» **Directions for this task**
In the data that follows, find the line with "(keys : list string)."; transcribe it, every later line up to the one with "one entry, or", and that line as well, exactly and with no others.

» **Data for this task**

****************************************

(* ===== verification/Scans.v ===== *)
(** * Reading many elements of a container ([mcp-server/src/handlers.rs])

    The elements a slice or a filter works on: an array, a list or a map read through its fields, or a
    collection asked for its [toArray()]; at most a thousand of them. And what an expression yields: one
    value, or several. The notes on how a collection was read are a state threaded with the connection. *)

From S2P Require Import Prelude Protocol Types Reader Connection Client Generics Text Expr Locate Paths Reading TextArrays Structures Rendering ExprText.

(** ** A reader that keeps notes

    [&mut ReadPath] beside the connection, and the question mark. *)

Definition Noted (A : Type) : Type := ReadPath -> World -> result string A * ReadPath * World.
#[global] Instance noted_ret : MRet Noted := fun _ a path w => (Ok a, path, w).
#[global] Instance noted_bind : MBind Noted := fun _ _ k m path w =>
  match m path w with
  | (Ok a, path, w) => k a path w
  | (Err e, path, w) => (Err e, path, w)
  end.
Definition unnoted {A} (m : St (result string A)) : Noted A := fun path w => let '(r, w) := m w in (r, path, w).
Definition quiet {A} (m : St A) : Noted A := fun path w => let '(a, w) := m w in (Ok a, path, w).
Definition noting (f : ReadPath -> ReadPath) : Noted unit := fun path w => (Ok tt, f path, w).
Definition refuse {A} (e : string) : Noted A := fun path w => (Err e, path, w).
Definition given_or {A} (e : string) (o : option A) : Noted A := match o with Some a => mret a | None => refuse e end.

(** A walk with field ids of its own. *)
Definition with_ids {A} (ids : FieldIds) (m : W A) : Noted (Walked A) := fun path w => let '(r, _, w) := m ids w in (r, path, w).

Record Scan : Type := { sc_values : list Value; sc_keys : list string; sc_len : Z; sc_name : string }.
Inductive MapScan : Type := Refuse | ScanEntries.

Inductive Resolved : Type :=
| One (v : Value)
| Many (header : string) (values : list Value) (keys : list string).

Definition single (r : Resolved) (what : string) : result string Value :=
  match r with
  | One v => Ok v
  | Many _ _ _ =>
    Err (what +s+ " needs a single value, but this expression ends in a slice or filter which selects several. Narrow it with an index (e.g. [0]) or drop the subscript.")
  end.

Definition no_order_to_slice (label : string) : string :=
  "'" +s+ label +s+ "' is a Map, so there is no order to slice. Use " +s+ label +s+ "[" +s+ dquote +s+ "key" +s+ dquote +s+
  "] for one entry, or a filter (" +s+ label +s+ "[?…]) which keeps the keys.".

(** Why a read fell back to an invocation, in the words of its refusal. *)
Definition fell_back (name : string) (declined : option string) : string :=
  match declined with
  | Some why => " (" +s+ name +s+ " " +s+ why +s+ ")"
  | None => " (structural reads cover " +s+ KNOWN_LAYOUTS +s+ ")"
  end.
Definition note_fallback (name : string) (declined : option string) : Noted unit :=
  noting (match declined with Some why => invoked name why | None => unrecognised name end).

Section Scans.
Context `{BC : BytesCrate} `{D : Debuggee} `{FT : FloatText} `{PF : Platform}.

Definition rendered_key (thread_id : option Z) (k : Value) : St string := render_value k thread_id 120 default_render.

Definition array_list_scan (id : Z) (name : string) : W Scan :=
  '(arr, size) ← array_list_backing id;
  let take_ := Z.min size SUBSCRIPT_SCAN_CAP in
  values ← match arr with
           | Some a => if 0 <? take_ then call "Failed to read the list's elements: " (get_array_values a 0 take_) else mret []
           | None => mret []
           end;
  mret {| sc_values := values; sc_keys := []; sc_len := size; sc_name := name |}.

Definition structural_scan (id : Z) (layout : Layout) (thread_id : option Z) (name : string) : W Scan :=
  match layout with
  | ArrayList => array_list_scan id name
  | _ =>
    '(pairs, len) ← map_entries layout id;
    keys ← walk (on_conn (st_map (fun kv => rendered_key thread_id (fst kv)) pairs));
    mret {| sc_values := map snd pairs; sc_keys := keys; sc_len := len; sc_name := name |}
  end.

(** The first thousand of [len]. *)
Definition first_elements (what : string) (arr len : Z) : St (result string (list Value)) :=
  let take_ := Z.min len SUBSCRIPT_SCAN_CAP in
  if take_ =? 0 then mret (Ok []) else failing what (get_array_values arr 0 take_).

Definition scan_array (arr : Z) (label name : string) : St (result string Scan) :=
  len ←? failing ("Failed to read length of '" +s+ label +s+ "': ") (get_array_length arr);
  values ←? first_elements ("Failed to read elements of '" +s+ label +s+ "': ") arr len;
  mret (Ok {| sc_values := values; sc_keys := []; sc_len := len; sc_name := name |}).

(** What a call without arguments returned, as an object. *)
Definition returned_object (id type_id tid : Z) (method label : string) : St (result string Z) :=
  r ← array_of id type_id tid method;
  mret (ok_or (method +s+ "() on " +s+ label +s+ " returned nothing usable") r).

Fixpoint read_entries (tid : Z) (entries : list Value) : St (list string * list Value) :=
  match entries with
  | [] => mret ([], [])
  | e :: entries =>
    kv ← entry_pair e tid;
    match kv with
    | Some (k, v) =>
      key ← rendered_key (Some tid) k;
      rest ← read_entries tid entries;
      mret (key :: fst rest, v :: snd rest)
    | None => read_entries tid entries
    end
  end.

Definition scan_map_entries (id type_id tid : Z) (label name : string) : St (result string Scan) :=
  set ←? returned_object id type_id tid "entrySet" ("'" +s+ label +s+ "'");
  set_type ←? failing ("Failed to resolve the entry set of '" +s+ label +s+ "': ") (get_object_reference_type set);
  arr ←? returned_object set set_type tid "toArray" ("the entry set of '" +s+ label +s+ "'");
  len ←? failing ("Failed to read the entry count of '" +s+ label +s+ "': ") (get_array_length arr);
  entries ←? first_elements ("Failed to read entries of '" +s+ label +s+ "': ") arr len;
  kvs ← read_entries tid entries;
  mret (Ok {| sc_values := snd kvs; sc_keys := fst kvs; sc_len := len; sc_name := name |}).

Definition scan_by_invoking (tid id type_id : Z) (label name : string) (maps : MapScan) : St (result string Scan) :=
  kind ← classify_container type_id name;
  match kind, maps with
  | Some Collection, _ => arr ←? returned_object id type_id tid "toArray" ("'" +s+ label +s+ "'"); scan_array arr label name
  | Some Map, ScanEntries => scan_map_entries id type_id tid label name
  | Some Map, Refuse => mret (Err (no_order_to_slice label))
  | _, _ => mret (Err ("'" +s+ label +s+ "' is not sliceable — expected an array or a Collection, got " +s+ name))
  end.

(** A layout that is walked, or why it was declined. *)
Definition try_structural {A} (layout : option Layout) (name : string) (walk_it : Layout -> W A) : Noted (result (option string) A) :=
  match layout with
  | None => mret (Err None)
  | Some layout =>
    r ← with_ids ids_default (walk_it layout);
    match r with
    | Read a => _ ← noting (walked layout name); mret (Ok a)
    | Declined why => mret (Err (Some why))
    end
  end.

Definition refuses_order (layout : option Layout) (maps : MapScan) : bool :=
  match layout, maps with Some l, Refuse => is_map l | _, _ => false end.

Definition scan_elements (thread_id : option Z) (base : Value) (label : string) (maps : MapScan) : Noted Scan :=
  id ← given_or ("Cannot slice or filter '" +s+ label +s+ "' — it is null or a primitive") (as_object_id base);
  name ← quiet (type_name_of id);
  if val_tag base =? 91 then unnoted (scan_array id label name) else
  type_id ← unnoted (failing ("Failed to resolve type of '" +s+ label +s+ "': ") (get_object_reference_type id));
  layout ← quiet (recognise_layout type_id);
  if refuses_order layout maps then refuse (no_order_to_slice label) else
  structural ← try_structural layout name (fun layout => structural_scan id layout thread_id name);
  match structural with
  | Ok scan => mret scan
  | Err declined =>
    _ ← note_fallback name declined;
    tid ← given_or ("Slicing or filtering '" +s+ label +s+ "' needs a suspended thread — " +s+ name +s+ " is read by calling toArray() in the debuggee" +s+
                    fell_back name declined) thread_id;
    unnoted (scan_by_invoking tid id type_id label name maps)
  end.

(** [usize::try_from(n).unwrap_or(0)], as a position in a list. *)
Definition position_of (n : Z) (values : list Value) : nat := Nat.min (Z.to_nat n) (length values).

Definition apply_range (thread_id : option Z) (base : Value) (from to : Z) (label : string) : Noted Resolved :=
  scan ← scan_elements thread_id base label Refuse;
  let range := pretty from +s+ ".." +s+ pretty to in
  if from <? 0 then refuse ("Range start must not be negative in '" +s+ label +s+ "[" +s+ range +s+ "]'") else
  let values := sc_values scan in
  let start := position_of from values in
  let slice := take (position_of to values - start) (drop start values) in
  let scanned := i32_of_len (zlen values) in
  let note := if scanned <? sc_len scan
              then " (only the first " +s+ pretty scanned +s+ " of " +s+ pretty (sc_len scan) +s+ " were read — scan cap)" else "" in
  mret (Many (sc_name scan +s+ "[" +s+ range +s+ "] → " +s+ pretty (zlen slice) +s+ " of " +s+ pretty (sc_len scan) +s+ note) slice []).
End Scans.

****************************************

» **Solution to this task**
| Many (header : string) (values : list Value) (keys : list string).

Definition single (r : Resolved) (what : string) : result string Value :=
  match r with
  | One v => Ok v
  | Many _ _ _ =>
    Err (what +s+ " needs a single value, but this expression ends in a slice or filter which selects several. Narrow it with an index (e.g. [0]) or drop the subscript.")
  end.

Definition no_order_to_slice (label : string) : string :=
  "'" +s+ label +s+ "' is a Map, so there is no order to slice. Use " +s+ label +s+ "[" +s+ dquote +s+ "key" +s+ dquote +s+
  "] for one entry, or a filter (" +s+ label +s+ "[?…]) which keeps the keys.".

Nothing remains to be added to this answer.